Clues to release of convicted Marine

Times Staff Writer

CAMP PENDLETON — Cpl. Trent D. Thomas had all the makings of a recruiting-poster Marine: a decorated warrior, devoted to his fellow grunts, hugely appreciative of the Marine Corps for helping him escape an impoverished upbringing in East St. Louis.

But he was also a leader in the kidnapping and killing of an unarmed man in the Iraqi village of Hamandiya and then lying to superiors about it.

When other Marines began to waver, Thomas, who won a meritorious promotion for his role in the bloody fight in Fallouja, Iraq, in 2004, kept them in line. And as the Iraqi, whom they considered an insurgent, lay on the ground mortally wounded, Thomas pumped three bullets into his chest.

So why did the military jury that convicted Thomas of kidnapping and conspiracy to commit murder decide Friday that he deserved no further punishment beyond the 14 months he had spent in the brig awaiting trial?

Thomas, 25, could have received life in prison without the possibility of parole. Instead, he was sent home to Fontana with his wife, Erica, and their two small children. The jury also decided on a bad-conduct discharge rather than the more serious dishonorable discharge that the prosecution requested.

Unless the jurors violate the judge’s order not to talk about their decision, the reasons behind it may never be fully known. But two clues stand out: the jury’s composition and the defense put on by Thomas’ lawyers.

All nine jurors were combat veterans of Iraq, seven of them from infantry battalions. Of the three officers on the jury, two had experience as enlisted Marines. Five of the jurors were African American, as is Thomas.

After the verdict, Thomas’ civilian and military lawyers told reporters that they wanted to thank Lt. Gen. James N. Mattis for making sure Thomas had “a true jury of his peers.”

Mattis, commanding general of the Marine Forces Central Command, selected the pool from which the jurors were picked.

Deanna Pennington, mother of Lance Cpl. Robert Pennington, who pleaded guilty and accepted an eight-year prison sentence, told reporters later that her son took a plea bargain because his jury pool contained few combat veterans. Her son feared that Marines who had not been to Iraq would never understand what happened in Hamandiya that night in April 2006.

During the court-martial, Thomas’ attorneys also asserted that he was suffering from post-traumatic stress disorder and traumatic brain injury. The defense backed up the assertion with possibly the most detailed explanation of those conditions yet seen in a court-martial for Marines in Iraq, including expert testimony that proximity to repeated explosions from roadside bombs and mortar rounds had left Thomas’ thinking and judgment impaired.

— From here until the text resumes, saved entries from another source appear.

(** X5.  With a batch size [b > 0], a fetch that returns [n >= 1] records has
    paused [(n - 1) // b] times, one second each: after every [b]-th
    message, but not after the last one. *)
Theorem fetch_pauses_between_batches :
  forall fuel user_id batch_size w out w',
    0 < batch_size ->
    get_all_unread_emails messages_list messages_get fuel user_id batch_size w
    = (Ok out, w') ->
    out <> [] ->
    pauses (events_since w w')
    = repeat 1 (Z.to_nat ((Z.of_nat (List.length out) - 1) / batch_size)).
Proof.
  intros fuel user_id batch_size w out w' Hb H Hne.
  set (P := fun ev : event => pauses [ev] = []).
  assert (Hraise : forall e, P (EvRaised e)) by reflexivity.
  unfold get_all_unread_emails, try_except in H.
  destruct (fetch_body messages_list messages_get fuel user_id batch_size w)
    as [[emails | e |] w1] eqn:Hbody.
  - injection H as -> ->. unfold fetch_body in Hbody.
    apply bind_Ok in Hbody. destruct Hbody as [total_count [w2 [Hcount Hbody]]].
    assert (Hc : emits P (get_unread_email_count Service messages_list user_id)).
    { unfold get_unread_email_count.
      apply emits_bind; [| intros ?; apply emits_ret].
      apply emits_call_list; [exact Hraise | reflexivity]. }
    destruct (emits_run _ _ P _ _ _ _ Hc Hcount) as [tr2 [Ht2 Hp2]].
    apply bind_Ok in Hbody. destruct Hbody as [u3 [w3 [Hprint Hbody]]].
    apply print_run in Hprint. destruct Hprint as [Ht3 _].
    apply bind_Ok in Hbody. destruct Hbody as [refs [w4 [Hloop Hbody]]].
    assert (Hl : emits P (while_true fuel (page_body messages_list user_id total_count)
                            (mkPageState [] None 0))).
    { apply emits_while_true. intros st.
      apply emits_page_body; [exact Hraise | reflexivity]. }
    destruct (emits_run _ _ P _ _ _ _ Hl Hloop) as [tr4 [Ht4 Hp4]].
    destruct (negb (list_truthy refs)).
    + apply bind_Ok in Hbody. destruct Hbody as [u5 [w5 [_ Hbody]]].
      injection Hbody as Hout _. congruence.
    + apply bind_Ok in Hbody. destruct Hbody as [u5 [w5 [Hprint5 Hbody]]].
      apply print_run in Hprint5. destruct Hprint5 as [Ht5 _].
      pose proof (hydrate_loop_run Service messages_get _ _ _ _ _ _ _ _ _ Hbody)
        as [new [ids [tr0 [Hout [Hids [Hall _]]]]]].
      assert (Hlen : List.length out = List.length refs).
      { rewrite Hout. cbn [app]. rewrite <- (Forall2_length Hall).
        rewrite <- (length_map Some ids), <- Hids. apply length_map. }
      apply hydrate_loop_pauses in Hbody; [| exact Hb | lia | lia].
      destruct Hbody as [tr [Ht Hpauses]].
      rewrite (events_since_app _ _ w w' (tr2 ++ tr4 ++ tr)).
      * rewrite !pauses_app, (pauses_none tr2 Hp2), (pauses_none tr4 Hp4), Hpauses.
        cbn [app]. rewrite Hlen. change (0 / batch_size) with 0.
        rewrite Z.sub_0_r. reflexivity.
      * rewrite Ht, Ht5, Ht4, Ht3, Ht2, <- !app_assoc. reflexivity.
  - cbn in H. injection H as Hout _. congruence.
  - discriminate.
Qed.

Lemma hydrate_loop_zero_batch :
  forall user_id total_messages message refs i emails w out w',
    hydrate_loop messages_get user_id 0 total_messages i (message :: refs) emails w
    <> (Ok out, w').
Proof.
  intros user_id total_messages message refs i emails w out w' H.
  cbn [hydrate_loop] in H.
  apply bind_Ok in H. destruct H as [u1 [w1 [_ H]]].
  apply bind_Ok in H. destruct H as [message_id [w2 [_ H]]].
  apply bind_Ok in H. destruct H as [msg [w3 [_ H]]].
  apply bind_Ok in H. destruct H as [email_data [w4 [_ H]]].
  apply bind_Ok in H. destruct H as [pause [w5 [Hpause _]]].
  apply lift_Ok in Hpause. discriminate.
Qed.

(** X6.  With a batch size of 0 the fetch never returns a record: as soon as
    there is a message to hydrate, the modulo of line 153 raises and the
    [except] clause returns the empty list. *)
Theorem fetch_with_zero_batch_size_is_empty : forall fuel user_id w out w',
  get_all_unread_emails messages_list messages_get fuel user_id 0 w
  = (Ok out, w') ->
  out = [].
Proof.
  intros fuel user_id w out w' H.
  unfold get_all_unread_emails, try_except in H.
  destruct (fetch_body messages_list messages_get fuel user_id 0 w)
    as [[emails | e |] w1] eqn:Hbody.
  - injection H as -> ->. unfold fetch_body in Hbody.
    apply bind_Ok in Hbody. destruct Hbody as [total_count [w2 [_ Hbody]]].
    apply bind_Ok in Hbody. destruct Hbody as [u3 [w3 [_ Hbody]]].
    apply bind_Ok in Hbody. destruct Hbody as [refs [w4 [_ Hbody]]].
    destruct refs as [| message refs]; cbn [list_truthy negb] in Hbody.
    + apply bind_Ok in Hbody. destruct Hbody as [u5 [w5 [_ Hbody]]].
      injection Hbody as <- _. reflexivity.
    + apply bind_Ok in Hbody. destruct Hbody as [u5 [w5 [_ Hbody]]].
      destruct (hydrate_loop_zero_batch _ _ _ _ _ _ _ _ _ Hbody).
  - cbn in H. injection H as <- _. reflexivity.
  - discriminate.
Qed.

(** X7.  An empty mailbox: when the first page lists no message, the fetch
    returns the empty list after two requests, says so on the console and
    asks for no message. *)
Theorem fetch_of_empty_mailbox :
  forall fuel user_id batch_size w estimate s1 page s2,
    messages_list (env w) user_id unread_query None 1 = (inr estimate, s1) ->
    messages_list s1 user_id unread_query None 100 = (inr page, s2) ->
    page_messages page = [] ->
    get_all_unread_emails messages_list messages_get (S fuel) user_id batch_size w
    = (Ok [],
       mkWorld s2
         (console w
            ++ [("Total unread emails (excluding spam and archived): "
                   ++ str_int (dict_get (resultSizeEstimate estimate) 0))%string;
                "Fetching page 1 of unread emails...";
                "No unread messages found."])%list
         (trace w ++ [EvListMessages unread_query None 1;
                      EvListMessages unread_query None 100])%list).
Proof.
  intros fuel user_id batch_size w estimate s1 page s2 H1 H2 Hempty.
  unfold get_all_unread_emails, try_except, fetch_body, get_unread_email_count.
  cbn [while_true]. unfold page_body, call_list, bind, print, emit.
  cbn [env console trace next_page_token page_count all_messages].
  rewrite H1. cbn [lift ret env console trace]. rewrite H2.
  cbn [lift ret env console trace]. unfold page_messages in Hempty.
  rewrite Hempty. cbn [list_truthy negb ret env console trace].
  rewrite <- !app_assoc. reflexivity.
Qed.
End Pauses.

(** ** Headers *)

Lemma header_step_fields : forall acc h e,
  header_step acc h = inr e ->
  exists n,
    header_name h = Some n
    /\ email_id e = email_id acc /\ email_threadId e = email_threadId acc
    /\ email_from e
       = (if String.eqb n "From" then header_value h else email_from acc)
    /\ email_subject e
       = (if String.eqb n "Subject" then header_value h else email_subject acc)
    /\ email_date e
       = (if String.eqb n "Date" then header_value h else email_date acc)
    /\ ((String.eqb n "From" || String.eqb n "Subject" || String.eqb n "Date")
        = true -> header_value h <> None).
Proof.
  intros acc h e H. unfold header_step, and_then, getitem in H.
  destruct (header_name h) as [n |]; [| discriminate].
  exists n. split; [reflexivity |].
  destruct (String.eqb n "From") eqn:Hfrom.
  { apply String.eqb_eq in Hfrom. subst n. cbn in H.
    destruct (header_value h) as [v |]; [| discriminate].
    injection H as <-. cbn. repeat split. discriminate. }
  destruct (String.eqb n "Subject") eqn:Hsubject.
  { apply String.eqb_eq in Hsubject. subst n. cbn in H.
    destruct (header_value h) as [v |]; [| discriminate].
    injection H as <-. cbn. repeat split. discriminate. }
  destruct (String.eqb n "Date") eqn:Hdate.
  { destruct (header_value h) as [v |]; [| discriminate].
    injection H as <-. cbn. repeat split. discriminate. }
  injection H as <-. repeat split. discriminate.
Qed.

Lemma header_loop_fields : forall hs acc e,
  header_loop acc hs = inr e ->
  email_id e = email_id acc /\ email_threadId e = email_threadId acc
  /\ email_from e
     = match last_header "From" hs with Some v => Some v | None => email_from acc end
  /\ email_subject e
     = match last_header "Subject" hs with
       | Some v => Some v
       | None => email_subject acc
       end
  /\ email_date e
     = match last_header "Date" hs with Some v => Some v | None => email_date acc end.
Proof.
  induction hs as [| h hs IH]; intros acc e H; cbn [header_loop] in H.
  - injection H as <-. repeat split.
  - unfold and_then in H.
    destruct (header_step acc h) as [err | acc'] eqn:Hstep; [discriminate |].
    apply header_step_fields in Hstep.
    destruct Hstep as [n [Hn [Hid [Hthread [Hfrom [Hsubject [Hdate Hvalue]]]]]]].
    apply IH in H. destruct H as [Hid' [Hthread' [Hfrom' [Hsubject' Hdate']]]].
    cbn [last_header]. rewrite Hn.
    split; [congruence |]. split; [congruence |].
    split; [| split].
    + rewrite Hfrom'. destruct (last_header "From" hs); [reflexivity |].
      rewrite Hfrom. destruct (String.eqb n "From") eqn:Heq; [| reflexivity].
      destruct (header_value h); [reflexivity |].
      exfalso. exact (Hvalue eq_refl eq_refl).
    + rewrite Hsubject'. destruct (last_header "Subject" hs); [reflexivity |].
      rewrite Hsubject. destruct (String.eqb n "Subject") eqn:Heq; [| reflexivity].
      destruct (header_value h); [reflexivity |].
      exfalso. apply Hvalue; [| reflexivity].
      destruct (String.eqb n "From"), (String.eqb n "Date"); reflexivity.
    + rewrite Hdate'. destruct (last_header "Date" hs); [reflexivity |].
      rewrite Hdate. destruct (String.eqb n "Date") eqn:Heq; [| reflexivity].
      destruct (header_value h); [reflexivity |].
      exfalso. apply Hvalue; [| reflexivity].
      destruct (String.eqb n "From"), (String.eqb n "Subject"); reflexivity.
Qed.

In January, Thomas pleaded guilty and was prepared to accept a 12-year prison sentence, but changed his mind and asked for a trial. Four Marines and a Navy corpsman pleaded guilty in the case and received sentences of 10 months to eight years.

Two final courts-martial, including one for the alleged mastermind, Sgt. Lawrence Hutchins III, are set to begin this week.

Whether the decision by the jury in Thomas’ case will influence those trials is unknown. Thomas’ personal story and his lawyers’ defense strategy may prove unique.

Looking at his fellow Iraq veterans on the jury, Thomas, in an unsworn statement before the sentencing deliberations, talked of the kind of experience they have in common: the grief of seeing buddies killed in combat.

After losing friends in Fallouja, he said, he decided, “I’m getting cheated on life. This ain’t right.”

After he was freed, reporters asked Thomas about the killing. He suggested that to truly understand that night takes a special knowledge, the kind he and the jurors possess.

“I think anybody who understands what war is, or what combat is, understands,” he said.